I don't get the whole hubbub around the Washington Redskins name – Which is exactly why I don't get a say in the matter.

"Redskins" hasn't been a slur in generations. I've never once heard it used to demean anyone. Ever. To me, it's not "faggot." In 2014, that word simply doesn't have the culture force it did in the 1800s. It just doesn't.

That's reflected in the polls, which in the last decade have said the vast majority of Native Americans don't have a problem with the name; In the last six months a poll of Americans showed a similar result. If the word were some modern-day slur, the poll results would be flip-flopped.

Even if the word were used as a slur today, I still wonder what the problem is. I could only dream of an NFL team wrapping its identity around a gay slur. If Native Americans don't want it, I'll take the "Washington Fairies" any time. Once they rid the world of the Redskins, they'll come after other nicknames. Great. Let's get the "Kansas City Queers" and the "Notre Dame Nancies." I'll take every one I can get.

Hell, I'm even part Native American. Well, Native Canadian. My great-grandmother was from a tribe in southern Canada. I get my high cheek bones and skin tone from her, or so I've been told by family. She hunted, she fished, she worked, she took care of her family. She was bad-ass and she was all Native American.

I just don't get the whole hubbub over this nickname.

And that means – it's not my call to make.

Yeah I'm maybe 12% Native American. But I'm at least 88% white. I'm a white guy. That's how I show up. I was raised as a white guy in a white town in a white state (named, ironically, after an Algonquin Native American term). I ain't Native American. I can't speak for the people born and raised on reservations. While my Wikipedia page once claimed I'm Jewish, I'm just a WASP who grew up in a blue-collar family like most of America. My great-great grandmother? The shit she had to deal with, SHE had to deal with. I don't get to trade on her persecution.

We may decry the treatment of gay people over our short history, but you know what it's not like? Our nation's treatment of Native Americans. The greatest single travesty ever committed by an American President was Andrew Jackson's illegal Trail of Tears that forced the Cherokee, Choctaw and other tribes to move 1,000 miles from the Southeast to Oklahoma. Did you know the Supreme Court ruled that Jackson was not to relocate the Native Americans? He didn't care – His racism and fear made him do it (illegally) anyway.
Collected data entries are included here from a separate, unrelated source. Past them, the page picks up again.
(** A match of a sequence of groups cuts the text into one piece per
    group, each matched by an alternative of its group. *)
Lemma match_groups_sound gs s ms r :
  match_groups gs s = Some (ms, r) →
  s = joined ms +:+ r
  ∧ Forall2 (λ g m, ∃ a, a ∈ g ∧ alt_matches a m) gs ms.
Proof.
  revert s ms. induction gs as [|g gs IH]; intros s ms; simpl.
  - intros [= <- <-]. by split.
  - intros H.
    cut (∃ a m ms', a ∈ g ∧ alt_matches a m ∧ ms = m :: ms'
                    ∧ s = m +:+ joined ms' +:+ r
                    ∧ Forall2 (λ g m, ∃ a, a ∈ g ∧ alt_matches a m) gs ms').
    { intros (a & m & ms' & Hin & Ha & -> & -> & HF). split.
      - simpl. by rewrite PyStrFacts.append_assoc.
      - constructor; [by exists a | done]. }
    induction g as [|a g IHg]; [done|].
    destruct (match_alt a s) as [[m r1]|] eqn:Hm.
    + destruct (match_groups gs r1) as [[ms1 r2]|] eqn:Hg.
      * injection H as <- <-.
        apply match_alt_sound in Hm as [-> Ha].
        apply IH in Hg as [-> HF].
        exists a, m, ms1. repeat split; [apply list_elem_of_here|done..].
      * destruct (IHg H) as (a' & m' & ms' & Hin & Hrest).
        exists a', m', ms'. split; [by apply list_elem_of_further | done].
    + destruct (IHg H) as (a' & m' & ms' & Hin & Hrest).
      exists a', m', ms'. split; [by apply list_elem_of_further | done].
Qed.

Lemma alt_matches_cons p a m :
  alt_matches (p :: a) m → ∃ c m', m = String c m' ∧ p c = true ∧ alt_matches a m'.
Proof. destruct m as [|c m']; simpl; [done|]. intros [??]. by exists c, m'. Qed.

Lemma alt_matches_nil m : alt_matches [] m → m = EmptyString.
Proof. by destruct m. Qed.

Ltac pick_alt :=
  repeat match goal with
    | H : _ ∈ _ :: _ |- _ => apply elem_of_cons in H as [-> | H]
    | H : _ ∈ [] |- _ => by apply elem_of_nil in H
    end.

Ltac open_alt :=
  repeat match goal with
    | H : alt_matches (_ :: _) _ |- _ =>
        apply alt_matches_cons in H as (? & ? & -> & ? & H)
    | H : alt_matches [] _ |- _ => apply alt_matches_nil in H as ->
    end.

(** A text that begins with 20200101 can only be cut into year 2020,
    month 01 and day 01. *)
Lemma date_prefix_groups y m d rest t :
  "20200101" +:+ t = y +:+ m +:+ d +:+ rest →
  (∃ a, a ∈ re_Y ∧ alt_matches a y) →
  (∃ a, a ∈ re_m ∧ alt_matches a m) →
  (∃ a, a ∈ re_d ∧ alt_matches a d) →
  y = "2020" ∧ m = "01" ∧ d = "01".
Proof.
  intros Hs (ay & Hy & Hay) (am & Hm & Ham) (ad & Hd & Had).
  unfold re_Y in Hy. pick_alt. open_alt. simpl in Hs. simplify_eq.
  unfold re_m in Hm. pick_alt; open_alt; simpl in *; simplify_eq.
  unfold re_d in Hd. pick_alt; open_alt; simpl in *; simplify_eq; done.
Qed.

Lemma strptime_date_prefix t dt :
  strptime fmt_YmdHMS ("20200101" +:+ t) = Ok dt →
  year dt = 2020 ∧ month dt = 1 ∧ day dt = 1.
Proof.
  unfold strptime.
  destruct (match_groups fmt_YmdHMS ("20200101" +:+ t)) as [[ms r]|] eqn:Hm; [|done].
  apply match_groups_sound in Hm as [Hs HF].
  unfold fmt_YmdHMS in HF.
  apply Forall2_cons_inv_l in HF as (y & ms1 & Hy & HF & ->).
  apply Forall2_cons_inv_l in HF as (m & ms2 & Hmo & HF & ->).
  apply Forall2_cons_inv_l in HF as (d & ms3 & Hd & HF & ->).
  apply Forall2_cons_inv_l in HF as (hh & ms4 & _ & HF & ->).
  apply Forall2_cons_inv_l in HF as (mm & ms5 & _ & HF & ->).
  apply Forall2_cons_inv_l in HF as (ss & ms6 & _ & HF & ->).
  apply Forall2_nil_inv_l in HF as ->.
  simpl in Hs. rewrite !PyStrFacts.append_assoc in Hs.
  destruct (date_prefix_groups _ _ _ _ _ Hs Hy Hmo Hd) as (-> & -> & ->).
  destruct r; [|done].
  change ((λ m : string, default 0 (py_int m)) <$> ["2020"; "01"; "01"; hh; mm; ss])
    with [2020; 1; 1; default 0 (py_int hh); default 0 (py_int mm);
          default 0 (py_int ss)].
  cbv beta iota.
  match goal with |- (if ?b then _ else _) = _ → _ => destruct b end; [|done].
  by intros [= <-].
Qed.

End PyTimeFacts.

(** ** Character classes and case *)

Module PyCaseFacts.
Import PyStr Notions.

Lemma isspace_among c : isspace c = among string_whitespace c.
Proof. by destruct c as [[] [] [] [] [] [] [] []]; vm_compute. Qed.
(** * Driver safety monitor: drowsiness, yawn, accident, sobriety and GPS logic

    A shallow embedding of [advanced_safety_system.py].  The module-level
    globals of the script become one [state] record that every function
    threads explicitly; hardware and network side effects (tone, buzzer,
    e-mail) are recorded as [event]s appended to the [out] field of that
    record; a few helpers ([face_step], [face_loop]) run in a small error
    monad because the script can raise there.

    Conventions.
    - Python [float] readings that the script only compares or stores
      (EAR, tilt angle, clock, coordinates) are modelled by rationals [Q]:
      every double is a rational, and a comparison of two doubles is the
      comparison of these rationals.
    - The mouth ratios go through arithmetic (the running baseline, the
      product with [MAR_MULTIPLIER]), which rounds; they are binary64
      numbers, Rocq's primitive [float], and the script's [+], [/], [*] and
      [>] on them are the IEEE 754 operations [PrimFloat.add], [div], [mul]
      and [ltb].
    - Python [str] is modelled by [string] (ASCII characters).
    - Library calls whose code is not part of the script (the microphone and
      the recogniser, the serial port, Python's [float()] on a string, the
      face detector, [np.mean]) appear as inputs or parameters of the
      functions that use them. *)

From Stdlib Require Import ZArith QArith Lia List Ascii String.
From Stdlib Require Import Floats.PrimFloat.
From stdpp Require Import gmap strings.

Local Open Scope Q_scope.
(** One attempt when no row is free and the drawn code is taken: the
    insert is refused, and the function calls itself. *)
Lemma allocate_key_conflict (fuel : nat) (st : state) :
  first_unused (key_pool st) = None ->
  code_at rand (rng_pos st) ∈ codes (key_pool st) ->
  allocate_key rand (S fuel) st
  = allocate_key rand fuel (with_rng_pos (rng_pos st + 8) st).
Proof.
  intros Hnone Hdup.
  cbn [allocate_key]. unfold try_except, bind.
  rewrite query_unused, Hnone, generate_short_code_run.
  unfold session_commit. cbn.
  rewrite bool_decide_eq_true_2 by exact Hdup. reflexivity.
Qed.

Lemma first_fresh_next (st : state) (k : nat) :
  code_at rand (rng_pos st) ∈ codes (key_pool st) ->
  first_fresh rand (with_rng_pos (rng_pos st + 8) st) k
  <-> first_fresh rand st (S k).
Proof.
  intros Hdup. unfold first_fresh. cbn [key_pool rng_pos with_rng_pos].
  replace (rng_pos st + 8 + 8 * k)%nat with (rng_pos st + 8 * S k)%nat by lia.
  split; intros [Hbefore Hat]; (split; [|exact Hat]); intros j Hj.
  - destruct j as [|j].
    + replace (rng_pos st + 8 * 0)%nat with (rng_pos st) by lia. exact Hdup.
    + replace (rng_pos st + 8 * S j)%nat with (rng_pos st + 8 + 8 * j)%nat
        by lia.
      apply Hbefore. lia.
  - replace (rng_pos st + 8 + 8 * j)%nat with (rng_pos st + 8 * S j)%nat
      by lia.
    apply Hbefore. lia.
Qed.

(** After [k] refused inserts in a row the call is [k] calls deep, and it
    returns with the first code the pool does not have. *)
Lemma allocate_key_retry (k : nat) : forall (st : state),
  first_unused (key_pool st) = None ->
  first_fresh rand st k ->
  (forall fuel, (fuel <= k)%nat -> allocate_key rand fuel st = OutOfFuel) /\
  (forall fuel, (k < fuel)%nat ->
     allocate_key rand fuel st
     = Ok (code_at rand (rng_pos st + 8 * k))
          (State (key_pool st ++
                  [KeyPool.Row (next_id (key_pool st))
                               (code_at rand (rng_pos st + 8 * k)) true])
                 (url_mapping st) (cache st) (rng_pos st + 8 * S k))).
Proof.
  induction k as [|k IH]; intros st Hnone Hfresh.
  - destruct Hfresh as [_ Hat].
    replace (rng_pos st + 8 * 0)%nat with (rng_pos st) in * by lia.
    split; intros fuel Hfuel.
    + replace fuel with 0%nat by lia. reflexivity.
    + destruct fuel as [|fuel]; [lia|].
      rewrite allocate_key_mint by assumption.
      repeat f_equal; lia.
  - assert (Hdup : code_at rand (rng_pos st) ∈ codes (key_pool st)).
    { destruct Hfresh as [Hbefore _].
      replace (rng_pos st) with (rng_pos st + 8 * 0)%nat by lia.
      apply Hbefore. lia. }
    apply first_fresh_next in Hfresh; [|exact Hdup].
    destruct (IH (with_rng_pos (rng_pos st + 8) st) Hnone Hfresh)
      as [Hshort Hlong].
    split; intros fuel Hfuel.
    + destruct fuel as [|fuel]; [reflexivity|].
      rewrite allocate_key_conflict by assumption. apply Hshort. lia.
    + destruct fuel as [|fuel]; [lia|].
      rewrite allocate_key_conflict by assumption.
      rewrite Hlong by lia. cbn [key_pool url_mapping cache rng_pos with_rng_pos].
      replace (rng_pos st + 8 + 8 * k)%nat with (rng_pos st + 8 * S k)%nat
        by lia.
      replace (rng_pos st + 8 + 8 * S k)%nat
        with (rng_pos st + 8 * S (S k))%nat by lia.
      reflexivity.
Qed.

(** Every way [allocate_key] can return. *)
Lemma allocate_key_inv (fuel : nat) : forall (st : state) code st',
  allocate_key rand fuel st = Ok code st' ->
  (exists i e, first_unused (key_pool st) = Some (i, e) /\
     code = KeyPool.short_code e /\
     st' = with_key_pool (<[i := KeyPool.set_used true e]> (key_pool st)) st)
  \/ (first_unused (key_pool st) = None /\
      exists k, (k < fuel)%nat /\ first_fresh rand st k /\
        code = code_at rand (rng_pos st + 8 * k) /\
        st' = State (key_pool st ++
                     [KeyPool.Row (next_id (key_pool st)) code true])
                    (url_mapping st) (cache st) (rng_pos st + 8 * S k)).
Proof.
  induction fuel as [|fuel IH]; intros st code st' Hrun; [discriminate|].
  destruct (first_unused (key_pool st)) as [[i e]|] eqn:Hfree.
  - rewrite (allocate_key_claim _ _ _ _ Hfree) in Hrun.
    injection Hrun as <- <-. left. eauto.
  - right. split; [reflexivity|].
    destruct (decide (code_at rand (rng_pos st) ∈ codes (key_pool st)))
      as [Hdup|Hnew].
    + rewrite allocate_key_conflict in Hrun by assumption.
      apply IH in Hrun as [(i & e & Hfree' & _)|(_ & k & Hk & Hfresh & -> & ->)].
      { cbn [key_pool with_rng_pos] in Hfree'. congruence. }
      exists (S k). split; [lia|].
      split; [exact (proj1 (first_fresh_next st k Hdup) Hfresh)|].
      cbn [key_pool url_mapping cache rng_pos with_rng_pos].
      replace (rng_pos st + 8 + 8 * k)%nat with (rng_pos st + 8 * S k)%nat
        by lia.
      split; [reflexivity|]. f_equal. lia.
    + rewrite allocate_key_mint in Hrun by assumption.
      injection Hrun as <- <-. exists 0%nat. split; [lia|].
      replace (rng_pos st + 8 * 0)%nat with (rng_pos st) by lia.
      split; [|split; [reflexivity|f_equal; lia]].
      split; [intros j Hj; lia|].
      replace (rng_pos st + 8 * 0)%nat with (rng_pos st) by lia. exact Hnew.
Qed.

(** The only exception the commit of an allocation meets is the one the
    function catches. *)
Lemma allocate_key_no_raise (fuel : nat) : forall (st : state) e st',
  allocate_key rand fuel st <> Raise e st'.
Proof.
  induction fuel as [|fuel IH]; intros st e st'; [discriminate|].
  destruct (first_unused (key_pool st)) as [[i r]|] eqn:Hfree.
  - by rewrite (allocate_key_claim _ _ _ _ Hfree).
  - destruct (decide (code_at rand (rng_pos st) ∈ codes (key_pool st))).
    + rewrite allocate_key_conflict by assumption. apply IH.
    + by rewrite allocate_key_mint.
Qed.

Lemma first_unused_None (pool : list KeyPool.t) :
  first_unused pool = None <-> (forall e, e ∈ pool -> KeyPool.used e = true).
Proof.
  unfold first_unused. rewrite list_find_None, Forall_forall.
  split; intros H e He; specialize (H e He).
  - by destruct (KeyPool.used e).
  - by rewrite H.
Qed.

Lemma first_unused_Some (pool : list KeyPool.t) i e :
  first_unused pool = Some (i, e) ->
  pool !! i = Some e /\ KeyPool.used e = false.
Proof.
  unfold first_unused. intros (Hi & Hfree & _)%list_find_Some.
  split; [exact Hi|]. by destruct (KeyPool.used e).
Qed.

Lemma string_length_of_list (l : list ascii) :
  String.length (string_of_list_ascii l) = length l.
Proof. induction l as [|c l IH]; cbn; [reflexivity|]. by rewrite IH. Qed.

Lemma picks_length population pos k : length (picks rand population pos k) = k.
Proof. unfold picks. by rewrite length_fmap, length_seq. Qed.

Lemma picks_from population pos k c :
  population <> [] -> c ∈ picks rand population pos k -> c ∈ population.
Proof.
  intros Hne. unfold picks. intros (j & -> & _)%list_elem_of_fmap.
  apply list_elem_of_In, nth_In, Nat.mod_upper_bound.
  by destruct population.
Qed.

(** A generated code has eight characters, all letters or digits. *)
Lemma code_at_shape (pos : nat) :
  String.length (code_at rand pos) = 8%nat /\
  forallb is_alnum (list_ascii_of_string (code_at rand pos)) = true.
Proof.
  unfold code_at. split.
  - by rewrite string_length_of_list, picks_length.
  - rewrite list_ascii_of_string_of_list_ascii. apply forallb_forall.
    intros c Hc. apply bool_decide_eq_true_2.
    apply list_elem_of_In in Hc. by eapply picks_from in Hc.
Qed.


(** C2: when the pool has a free row, [allocate_key] returns the code of a
    row that was free and marks that row used; when every row is used it
    returns a new code of eight letters and digits, the first drawn that
    the pool does not have, inserted as a new row; either way the row of
    the returned code is marked used when the call returns. *)
Theorem allocate_key_claims_or_mints (st : state) :
  ((exists e, e ∈ key_pool st /\ KeyPool.used e = false) ->
   exists i e,
     key_pool st !! i = Some e /\ KeyPool.used e = false /\
     forall fuel,
       allocate_key rand (S fuel) st
       = Ok (KeyPool.short_code e)
            (with_key_pool (<[i := KeyPool.set_used true e]> (key_pool st)) st))
  /\
  ((forall e, e ∈ key_pool st -> KeyPool.used e = true) ->
   forall k, first_fresh rand st k ->
   exists code,
     String.length code = 8%nat /\
     forallb is_alnum (list_ascii_of_string code) = true /\
     (code ∉ codes (key_pool st)) /\
     forall fuel, (k < fuel)%nat ->
       allocate_key rand fuel st
       = Ok code
            (State (key_pool st ++
                    [KeyPool.Row (next_id (key_pool st)) code true])
                   (url_mapping st) (cache st) (rng_pos st + 8 * S k)))
  /\
  (forall fuel code st',
     allocate_key rand fuel st = Ok code st' ->
     exists e, e ∈ key_pool st' /\
       KeyPool.short_code e = code /\ KeyPool.used e = true).
Proof.
  split; [|split].
  - intros (e0 & Hin & Hfree).
    destruct (first_unused (key_pool st)) as [[i e]|] eqn:Hfind.
    + destruct (first_unused_Some _ _ _ Hfind) as [Hi He].
      exists i, e. split; [exact Hi|]. split; [exact He|].
      intros fuel. by apply allocate_key_claim.
    + rewrite (proj1 (first_unused_None _) Hfind e0 Hin) in Hfree.
      discriminate.
  - intros Hall%first_unused_None k Hfresh.
    exists (code_at rand (rng_pos st + 8 * k)).
    destruct (code_at_shape (rng_pos st + 8 * k)) as [Hlen Halnum].
    split; [exact Hlen|]. split; [exact Halnum|].
    split; [apply Hfresh|].
    by apply allocate_key_retry.
  - intros fuel code st' Hrun.
    apply allocate_key_inv in Hrun
      as [(i & e & Hfind & -> & ->)|(_ & k & _ & _ & _ & ->)].
    + destruct (first_unused_Some _ _ _ Hfind) as [Hi He].
      exists (KeyPool.set_used true e). cbn [key_pool with_key_pool].
      split; [|done].
      apply list_elem_of_insert. by eapply lookup_lt_Some.
    + exists (KeyPool.Row (next_id (key_pool st)) code true).
      cbn [key_pool]. split; [|done]. set_solver.
Qed.

(** ** Recycling *)

Lemma with_key_pool_same (st : state) : with_key_pool (key_pool st) st = st.
Proof. by destruct st. Qed.

Lemma with_url_mapping_same (st : state) :
  with_url_mapping (url_mapping st) st = st.
Proof. by destruct st. Qed.

Lemma recycle_key_run (commit_ok : bool) (c : string) (st : state) :
  recycle_key commit_ok c st
  = Ok tt (if commit_ok then with_key_pool (release c (key_pool st)) st
           else st).
Proof.
  unfold recycle_key, bind. rewrite query_slot. unfold release.
  destruct (slot_of c (key_pool st)) as [[i e]|].
  - by destruct commit_ok.
  - unfold ret. rewrite with_key_pool_same. by destruct commit_ok.
Qed.

Lemma slot_of_Some (c : string) (pool : list KeyPool.t) i e :
  slot_of c pool = Some (i, e) <->
  pool !! i = Some e /\ KeyPool.short_code e = c /\
  forall j y, pool !! j = Some y -> (j < i)%nat -> KeyPool.short_code y <> c.
Proof.
  unfold slot_of. rewrite list_find_Some.
  split; intros (Hi & He & Hfirst); (split; [exact Hi|]); split.
  - by apply bool_decide_eq_true_1 in He.
  - intros j y Hj Hlt Hy. apply (Hfirst j y Hj Hlt).
    by apply bool_decide_eq_true_2.
  - by apply bool_decide_eq_true_2.
  - intros j y Hj Hlt Hy%bool_decide_eq_true_1. by apply (Hfirst j y Hj Hlt).
Qed.

Lemma slot_of_None (c : string) (pool : list KeyPool.t) :
  slot_of c pool = None <-> c ∉ codes pool.
Proof.
  unfold slot_of, codes. rewrite list_find_None, Forall_forall. split.
  - intros H (e & -> & He)%list_elem_of_fmap. apply (H e He).
    by apply bool_decide_eq_true_2.
  - intros H e He Hc%bool_decide_eq_true_1. apply H.
    apply list_elem_of_fmap. eauto.
Qed.




(** ** The sweep *)

Lemma delete_one_run (oid : nat) (st : state) :
  delete_one oid st
  = Ok tt (with_url_mapping (remove_id oid (url_mapping st)) st).
Proof.
  unfold delete_one, modify, remove_id.
  destruct (list_find _ (url_mapping st)) as [[i d]|]; [reflexivity|].
  by rewrite with_url_mapping_same.
Qed.

Lemma cleanup_body_run (commit_ok : nat -> bool) (i : nat) (d : Doc.t)
    (st : state) :
  cleanup_body commit_ok i d st
  = Ok tt (State (if commit_ok i
                  then release (Doc.short_code d) (key_pool st)
                  else key_pool st)
                 (remove_id (Doc._id d) (url_mapping st))
                 (cache st) (rng_pos st)).
Proof.
  unfold cleanup_body, bind. rewrite delete_one_run, recycle_key_run.
  by destruct (commit_ok i).
Qed.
Think about that shit – We put the man most responsible for the most horrific and illegal single act ever perpetrated by an American President on the $20 bill. That's messed up. (Slavery is the most horrific institution we have seen in North American history – but as for a single act by a single president, I'm sticking with this one.)

Polls? Are we really relying on public-opinion polls to justify any moral argument? The vast majority of Americans were opposed to lifting the ban on interracial marriage before the Supreme Court said, "this shit needs to stop." Just 55 years ago, 94% of Americans were opposed to a WHITE MAN MARRYING A BLACK WOMAN! And we're talking about public-opinion polls on a race-based nickname for a football team? Sorry, no.

I don't understand why so many Native Americans are pissed off about the "Redskins" nickname. I'd jump at the chance to have the gay community somehow associated with Robert Griffin III.

But this is not my call to make. I can't tell someone whose ancestors survived genocide only to be kicked off of their homeland how she should feel about this word. I can't decide for someone who grew up on reservations with high rates of unemployment and alcoholism whether he should feel OK every autumn Sunday when the "Redskins" are plastered all over the TV – Particularly since they haven't been very good for the last 20 years.

Instead of telling them how they should feel, it's my job to listen. My great-grandmother may have been Native American, but I never got to meet her. I was never able to ask her about the bias and discrimination she faced because of the color of her skin.

Now is my chance to learn something about my family's history, the power of images, and the lives of other marginalized Americans I should know a hell of a lot more about.